Melanoma Becomes Resistant to New Combination Therapy Through Genetic Changes


Researchers discover how cancer resists BRAF+MEK inhibitors.

Researchers discover how cancer resists BRAF+MEK inhibitors.

Melanoma develops resistance to a promising new combination drug therapy through unique genetic changes, the results of a recent study indicate.

In a study published online January 15, 2015 in Cancer Cell, researchers evaluated 43 tumor samples from 15 patients prior to treatment with the BRAF+MEK inhibitor combination therapy and after a relapse caused by the melanoma developing resistance to the drugs.

All of the patients in the study initially experienced tumor shrinkage from the therapy before experiencing a relapse.

Genetic material extracted from each biopsied tumor was extensively analyzed, which offered leads into how melanoma cells grown in the laboratory altered growth circuitry to get around the combination therapy.

The researchers discovered that melanoma cells develop “highly unusual genetic changes” in specific key cancer genes, which alerts investigators to the presence of drug resistant melanoma cells. The process also provides clues into potential new methods to overcome this resistance.

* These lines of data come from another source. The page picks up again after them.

Fixpoint copydata_loop (fuel : nat) (p : option addr) (off len : Z) : M (list Z) :=
  if len <=? 0 then mret []
  else
    match fuel with
    | O => fail
    | S fuel =>
        m ← deref p;
        let count := Z.min (u32 (m_len m - off)) (u32 len) in
        bytes ← read_bytes (data_add (m_data m) off) count;
        rest ← copydata_loop fuel (m_next m) 0 (len - count);
        mret (bytes ++ rest)
    end.

Definition m_copydata (p : option addr) (off len : Z) : M (list Z) :=
  if (off <? 0) || (len <? 0) then fail
  else with_fuel (fun n => '(p, off) ← skip_loop n p off; copydata_loop n p off len).

(** ** Concatenation and trimming *)

Fixpoint last_loop (fuel : nat) (a : addr) : M addr :=
  match fuel with
  | O => fail
  | S fuel =>
      m ← load a;
      match m_next m with Some b => last_loop fuel b | None => mret a end
  end.

(** [while (n)] of [m_cat], with M_TRAILINGSPACE(m) being 0: only an mbuf
    without data is merged (no byte is copied) and freed.  The external
    storage of an mbuf with M_EXT, which M_READONLY looks at, is not
    modelled. *)
Fixpoint cat_loop (fuel : nat) (a : addr) (p : option addr) : M unit :=
  match p with
  | None => mret tt
  | Some b =>
      match fuel with
      | O => fail
      | S fuel =>
          t ← load a;
          n ← load b;
          if flag_set (m_flags t) M_EXT then fail
          else if 0 <? m_len n then update a (fun t => t <| m_next := p |>)
          else
            update a (fun t => t <| m_len := m_len t + m_len n |>) ;;
            n' ← m_free b;
            cat_loop fuel a n'
      end
  end.

Definition m_cat (a : addr) (p : option addr) : M unit :=
  with_fuel (fun n => l ← last_loop n a; cat_loop n l p).

(** [m_adj], trimming from the head. *)
Fixpoint adj_head_loop (fuel : nat) (p : option addr) (len : Z) : M Z :=
  if len <=? 0 then mret len
  else
    match p with
    | None => mret len
    | Some a =>
        match fuel with
        | O => fail
        | S fuel =>
            m ← load a;
            if m_len m <=? len then
              update a (fun t => t <| m_len := 0 |>) ;;
              adj_head_loop fuel (m_next m) (len - m_len m)
            else
              update a (fun t => t <| m_len := m_len t - len |>
                                   <| m_data := data_add (m_data t) len |>) ;;
              mret 0
        end
    end.

(** The length of the chain and its last mbuf. *)
Fixpoint adj_count_loop (fuel : nat) (a : addr) (count : Z) : M (addr * Z) :=
  match fuel with
  | O => fail
  | S fuel =>
      m ← load a;
      let count := count + m_len m in
      match m_next m with Some b => adj_count_loop fuel b count | None => mret (a, count) end
  end.

(** [while (m->m_next) (m = m->m_next)->m_len = 0] *)
Fixpoint adj_zero_loop (fuel : nat) (p : option addr) : M unit :=
  match p with
  | None => mret tt
  | Some a =>
      match fuel with
      | O => fail
      | S fuel =>
          m ← load a;
          update a (fun t => t <| m_len := 0 |>) ;;
          adj_zero_loop fuel (m_next m)
      end
  end.

Fixpoint adj_tail_loop (fuel : nat) (p : option addr) (count : Z) : M unit :=
  match p with
  | None => mret tt
  | Some a =>
      match fuel with
      | O => fail
      | S fuel =>
          m ← load a;
          if count <=? m_len m then
            update a (fun t => t <| m_len := count |>) ;; adj_zero_loop fuel (m_next m)
          else adj_tail_loop fuel (m_next m) (count - m_len m)
      end
  end.

Definition m_adj (mp : option addr) (req_len : Z) : M unit :=
  match mp with
  | None => mret tt
  | Some a =>
      if 0 <=? req_len then
        len ← with_fuel (fun n => adj_head_loop n mp req_len);
        m ← load a;
        if flag_set (m_flags m) M_PKTHDR
        then update a (fun t => t <| m_pkthdr_len := m_pkthdr_len t - (req_len - len) |>)
        else mret tt
      else
        let len := - req_len in
        '(l, count) ← with_fuel (fun n => adj_count_loop n a 0);
        m ← load a;
        lm ← load l;
        if len <=? m_len lm then
          update l (fun t => t <| m_len := m_len t - len |>) ;;
          if flag_set (m_flags m) M_PKTHDR
          then update a (fun t => t <| m_pkthdr_len := m_pkthdr_len t - len |>) else mret tt
        else
          let count := Z.max 0 (count - len) in
          (if flag_set (m_flags m) M_PKTHDR
           then update a (fun t => t <| m_pkthdr_len := count |>) else mret tt) ;;
          with_fuel (fun n => adj_tail_loop n mp count)
  end.

(** ** Looking up a position *)
Fixpoint getptr_loop (fuel : nat) (a : addr) (loc : Z) : M (option (addr * Z)) :=
  if loc <? 0 then mret None
  else
    match fuel with
    | O => fail
    | S fuel =>
        m ← load a;
        if loc <? m_len m then mret (Some (a, loc))
        else
          let loc := loc - m_len m in
          match m_next m with
          | None => if loc =? 0 then mret (Some (a, m_len m)) else mret None
          | Some b => getptr_loop fuel b loc
          end
    end.

Definition m_getptr (a : addr) (loc : Z) : M (option (addr * Z)) :=
  with_fuel (fun n => getptr_loop n a loc).

(** [m_apply]: [f] sees the bytes of each piece and stops the loop with a
    result that is not 0. *)
Fixpoint apply_loop {S : Type} (f : S -> list Z -> Z * S) (fuel : nat) (p : option addr)
    (off len : Z) (s : S) : M (Z * S) :=
  if len <=? 0 then mret (0, s)
  else
    match fuel with
    | O => fail
    | Datatypes.S fuel =>
        m ← deref p;
        let count := Z.min (u32 (m_len m - off)) (u32 len) in
        bytes ← read_bytes (data_add (m_data m) off) count;
        let '(rval, s) := f s bytes in
        if rval =? 0 then apply_loop f fuel (m_next m) 0 (len - count) s else mret (rval, s)
    end.

Definition m_apply {S : Type} (f : S -> list Z -> Z * S) (p : option addr) (off len : Z) (s : S)
    : M (Z * S) :=
  with_fuel (fun n => '(p, off) ← skip_loop n p off; apply_loop f n p off len s).
(* ===== verification/MbufInv.v ===== *)
(** * The mbuf heap: reference counts, freeing and copying

    Every buffer of DPDK is held by as many live mbufs as its reference
    count says (plus the references [ext] that drivers hold), a buffer is
    in its pool exactly when nobody holds it, and no object is in a pool
    twice or both free and in use.  All operations keep this invariant;
    under it [m_freem] gives everything back and [m_copym0] returns a
    copy that shares the bytes of the original. *)

From S2P Require Import Prelude Pool Mbuf MbufFacts.

(** ** Counting the mbufs that hold an object *)

Section refs.
Variable key : mbuf -> option addr.

Definition hits (m : mbuf) (b : addr) : Z := if decide (key m = Some b) then 1 else 0.

Definition refs (h : gmap addr mbuf) (b : addr) : Z :=
  Z.of_nat (size (filter (fun am => key am.2 = Some b) h)).

Lemma refs_fresh h a m b : h !! a = None -> refs (<[a := m]> h) b = refs h b + hits m b.
Proof.
  intros E. unfold refs, hits. destruct (decide (key m = Some b)) as [K|K].
  - rewrite map_filter_insert_True by done. rewrite map_size_insert_None; [lia|].
    apply map_lookup_filter_None. auto.
  - rewrite map_filter_insert_False by done. rewrite delete_id by done. lia.
Qed.

Lemma refs_delete h a m b : h !! a = Some m -> refs (delete a h) b = refs h b - hits m b.
Proof.
  intros E. rewrite <- (insert_delete_id h a m E) at 2.
  rewrite refs_fresh by apply lookup_delete_eq. lia.
Qed.

Lemma refs_insert h a m m' b : h !! a = Some m -> refs (<[a := m']> h) b = refs h b - hits m b + hits m' b.
Proof.
  intros E. rewrite <- insert_delete_eq. rewrite refs_fresh by apply lookup_delete_eq.
  by rewrite (refs_delete _ _ m).
Qed.

Lemma refs_nonneg h b : 0 <= refs h b.
Proof. unfold refs. lia. Qed.

Lemma refs_pos h a m b : h !! a = Some m -> key m = Some b -> 0 < refs h b.
Proof.
  intros E K. pose proof (refs_delete h a m b E) as D. pose proof (refs_nonneg (delete a h) b).
  unfold hits in D. rewrite decide_True in D by done. lia.
Qed.

Lemma hits_some m b : key m = Some b -> hits m b = 1.
Proof. intros E. unfold hits. by rewrite decide_True. Qed.

Lemma hits_ne m b : key m <> Some b -> hits m b = 0.
Proof. intros E. unfold hits. by rewrite decide_False. Qed.

Lemma hits_key m m' b : key m' = key m -> hits m' b = hits m b.
Proof. intros E. unfold hits. by rewrite E. Qed.
End refs.

(** The buffer an mbuf holds, and the DPDK handle of a clone. *)
Definition buf_key (m : mbuf) : option addr := rte_buf <$> m_paddr m.
Definition hdl_key (m : mbuf) : option addr :=
  match m_paddr m with Some (Indirect hdl _) => Some hdl | _ => None end.

Lemma key_paddr m m' : m_paddr m' = m_paddr m -> buf_key m' = buf_key m /\ hdl_key m' = hdl_key m.
Proof. unfold buf_key, hdl_key. intros ->. done. Qed.

Definition same_bytes (bs bs' : gmap addr rtebuf) : Prop :=
  forall b, buf_bytes <$> bs' !! b = buf_bytes <$> bs !! b.

Lemma same_bytes_insert bs b rb rb' : bs !! b = Some rb -> buf_bytes rb' = buf_bytes rb ->
  same_bytes bs (<[b := rb']> bs).
Proof.
  intros E B c. destruct (decide (b = c)) as [<-|N].
  - rewrite lookup_insert_eq, E. simpl. by rewrite B.
  - by rewrite lookup_insert_ne.
Qed.

#[export] Instance same_bytes_refl : Reflexive same_bytes.
Proof. intros bs b. done. Qed.

#[export] Instance same_bytes_trans : Transitive same_bytes.
Proof. intros x y z H1 H2 b. by rewrite (H2 b), (H1 b). Qed.

(** Bytes and bounds depend on the contents of the buffers only. *)
Lemma mbuf_bytes_same bs bs' m : same_bytes bs bs' -> mbuf_bytes bs' m = mbuf_bytes bs m.
Proof.
  intros S. unfold mbuf_bytes. destruct (m_data m) as [[b o|]|]; try done.
  specialize (S b). destruct (bs' !! b), (bs !! b); simpl in S; congruence.
Qed.

Lemma mbuf_ok_same bs bs' m : same_bytes bs bs' -> mbuf_ok bs m -> mbuf_ok bs' m.
Proof.
  intros S (L & b & o & rb & D & E & O & H). split; [done|].
  specialize (S b). rewrite E in S. destruct (bs' !! b) as [rb'|] eqn:E'; [|done].
  simpl in S. assert (buf_bytes rb' = buf_bytes rb) as B by congruence.
  exists b, o, rb'. repeat split; try done. by rewrite B.
Qed.

Lemma chain_bytes_same bs bs' l : same_bytes bs bs' -> chain_bytes bs' l = chain_bytes bs l.
Proof.
  intros S. induction l as [|[a m] l IH]; [done|]. by rewrite !chain_bytes_cons, IH, (mbuf_bytes_same bs bs').
Qed.

Lemma chain_ok_same bs bs' l : same_bytes bs bs' -> chain_ok bs l -> chain_ok bs' l.
Proof. intros S K. eapply Forall_impl; [exact K|]. intros am. by apply mbuf_ok_same. Qed.

(** ** The invariant *)

Section invariant.
Variable ext : addr -> Z.
Hypothesis ext_nonneg : forall b, 0 <= ext b.

Record minv (st : mstate) : Prop := {
  inv_cache : NoDup (mempool (mb_cache st)) /\
    forall a, a ∈ mempool (mb_cache st) -> mbufs st !! a = None;
  inv_stale : forall a m, mb_stale st !! a = Some m -> m_paddr m = None;
  inv_refs : forall b rb, bufs st !! b = Some rb -> buf_refcnt rb = refs buf_key (mbufs st) b + ext b;
  inv_paddr : forall a m b, mbufs st !! a = Some m -> buf_key m = Some b -> is_Some (bufs st !! b);
  inv_data : NoDup (mempool (mb_data st)) /\
    forall b, b ∈ mempool (mb_data st) <-> exists rb, bufs st !! b = Some rb /\ buf_refcnt rb = 0;
  inv_handles : NoDup (mempool (mcl_cache st)) /\
    forall hdl, refs hdl_key (mbufs st) hdl <= 1 /\
      (hdl ∈ mempool (mcl_cache st) -> refs hdl_key (mbufs st) hdl = 0)
}.

(** A write that leaves [m_paddr] alone. *)
Lemma minv_write st a m m' : minv st -> mbufs st !! a = Some m -> m_paddr m' = m_paddr m ->
  minv (st <| mbufs := <[a := m']> (mbufs st) |>).
Proof.
  intros [[I1 I2] I3 I4 I5 I6 [I7 I8]] E P. destruct (key_paddr _ _ P) as [Kb Kh].
  split; upd_simpl; try done.
  - split; [done|]. intros c Hc. specialize (I2 c Hc). rewrite lookup_insert_ne by congruence. done.
  - intros b rb Hb. rewrite (refs_insert _ _ _ m) by done. rewrite (hits_key _ m m') by done.
    rewrite (I4 b rb Hb). lia.
  - intros c n b Hc Kc. destruct (decide (a = c)) as [<-|N].
    + rewrite lookup_insert_eq in Hc. injection Hc as <-. rewrite Kb in Kc. eauto.
    + rewrite lookup_insert_ne in Hc by done. eauto.
  - split; [done|]. intros hdl. rewrite (refs_insert _ _ _ m) by done.
    rewrite (hits_key _ m m') by done. specialize (I8 hdl). split; [lia|]. intros Hh. apply I8 in Hh. lia.
Qed.

(** The pool hands out an mbuf that holds nothing. *)
Lemma mb_cache_get_run st a pp : minv st -> pool_cache_get (mb_cache st) = Some (a, pp) ->
  exists m, mb_cache_get st = Some (Some a, st <| mb_cache := pp |> <| mb_stale := delete a (mb_stale st) |>
                                               <| mbufs := <[a := m]> (mbufs st) |>) /\
    m_paddr m = None /\ mbufs st !! a = None /\
    minv (st <| mb_cache := pp |> <| mb_stale := delete a (mb_stale st) |>
             <| mbufs := <[a := m]> (mbufs st) |>).
Proof.
  intros [[I1 I2] I3 I4 I5 I6 [I7 I8]] G. unfold mb_cache_get. rewrite G.
  set (m := default mbuf_zero (mb_stale st !! a)).
  assert (m_paddr m = None) as P.
  { unfold m. destruct (mb_stale st !! a) eqn:E; simpl; [eauto|done]. }
  unfold pool_cache_get, pool_get in G. destruct (mempool (mb_cache st)) as [|x r] eqn:Ep; [done|].
  injection G as <- <-. apply NoDup_cons in I1 as [N1 I1].
  assert (mbufs st !! x = None) as E by (apply I2; left).
  exists m. split; [done|]. split; [done|]. split; [done|].
  assert (buf_key m = None /\ hdl_key m = None) as [Kb Kh] by (unfold buf_key, hdl_key; by rewrite P).
  split; upd_simpl; simpl; try done.
  - split; [done|]. intros c Hc. rewrite lookup_insert_ne by congruence. apply I2. by right.
  - intros c n [_ Hc]%lookup_delete_Some. eauto.
  - intros b rb Hb. rewrite refs_fresh, hits_ne by (done || congruence). rewrite (I4 b rb Hb). lia.
  - intros c n b Hc Kc. destruct (decide (x = c)) as [<-|N].
    + rewrite lookup_insert_eq in Hc. congruence.
    + rewrite lookup_insert_ne in Hc by done. eauto.
  - split; [done|]. intros hdl. rewrite refs_fresh, hits_ne by (done || congruence).
    rewrite Z.add_0_r. apply I8.
Qed.
(** The mbuf [a], which holds nothing, takes the buffer [b] out of its pool. *)
Lemma minv_attach_direct st a m m' b pp rb : minv st -> mbufs st !! a = Some m -> m_paddr m = None ->
  m_paddr m' = Some (Direct b) -> pool_get (mb_data st) = Some (b, pp) -> bufs st !! b = Some rb ->
  minv (st <| mb_data := pp |> <| bufs := <[b := rb <| buf_refcnt := 1 |>]> (bufs st) |>
           <| mbufs := <[a := m']> (mbufs st) |>).
Proof.
  intros [[I1 I2] I3 I4 I5 [I6 I6'] [I7 I8]] E P P' G Hb.
  unfold pool_get in G. destruct (mempool (mb_data st)) as [|x r] eqn:Ep; [done|]. injection G as -> <-.
  apply NoDup_cons in I6 as [N6 I6].
  assert (buf_refcnt rb = 0) as R0.
  { destruct (proj1 (I6' b)) as (rb' & ? & ?); [left|]. congruence. }
  pose proof (I4 b rb Hb) as Rb. pose proof (refs_nonneg buf_key (mbufs st) b). pose proof (ext_nonneg b).
  assert (buf_key m = None /\ hdl_key m = None) as [Kb Kh] by (unfold buf_key, hdl_key; by rewrite P).
  assert (buf_key m' = Some b /\ hdl_key m' = None) as [Kb' Kh'] by (unfold buf_key, hdl_key; by rewrite P').
  split; upd_simpl; simpl; try done.
  - split; [done|]. intros c Hc. specialize (I2 c Hc). rewrite lookup_insert_ne by congruence. done.
  - intros c rc Hc. rewrite (refs_insert _ _ _ m) by done. rewrite (hits_ne _ m) by congruence.
    destruct (decide (b = c)) as [<-|N].
    + rewrite lookup_insert_eq in Hc. injection Hc as <-. upd_simpl. rewrite hits_some by done. lia.
    + rewrite lookup_insert_ne in Hc by done. rewrite hits_ne by congruence. rewrite (I4 c rc Hc). lia.
  - intros c n d Hc Kc. destruct (decide (b = d)) as [<-|Nb]; [rewrite lookup_insert_eq; eauto|].
    rewrite lookup_insert_ne by done. destruct (decide (a = c)) as [<-|N].
    + rewrite lookup_insert_eq in Hc. congruence.
    + rewrite lookup_insert_ne in Hc by done. eauto.
  - split; [done|]. intros c. destruct (decide (b = c)) as [<-|N].
    + rewrite lookup_insert_eq. split; [done|]. intros (? & [= <-] & ?). done.
    + rewrite lookup_insert_ne by done. rewrite <- I6', elem_of_cons. clear -N. intuition congruence.
  - split; [done|]. intros hdl. rewrite (refs_insert _ _ _ m), !hits_ne by (done || congruence).
    specialize (I8 hdl). split; [lia|]. intros Hh. apply I8 in Hh. lia.
Qed.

"We need to find ways to go beyond the BRAF+MEK drug combination, by possibly finding a third drug, or alter how we prescribe the combo of drugs," said study lead Roger Lo, MD, in a press release. "The idea is to eventual suppress melanoma drug resistance even before it arises."

The discovery of the mechanism in which melanoma cells become resistant to therapy may pave the way for future treatments.

"If we understand how a disease fights your therapy, then we can start to design more effective treatment strategies," Dr. Lo said.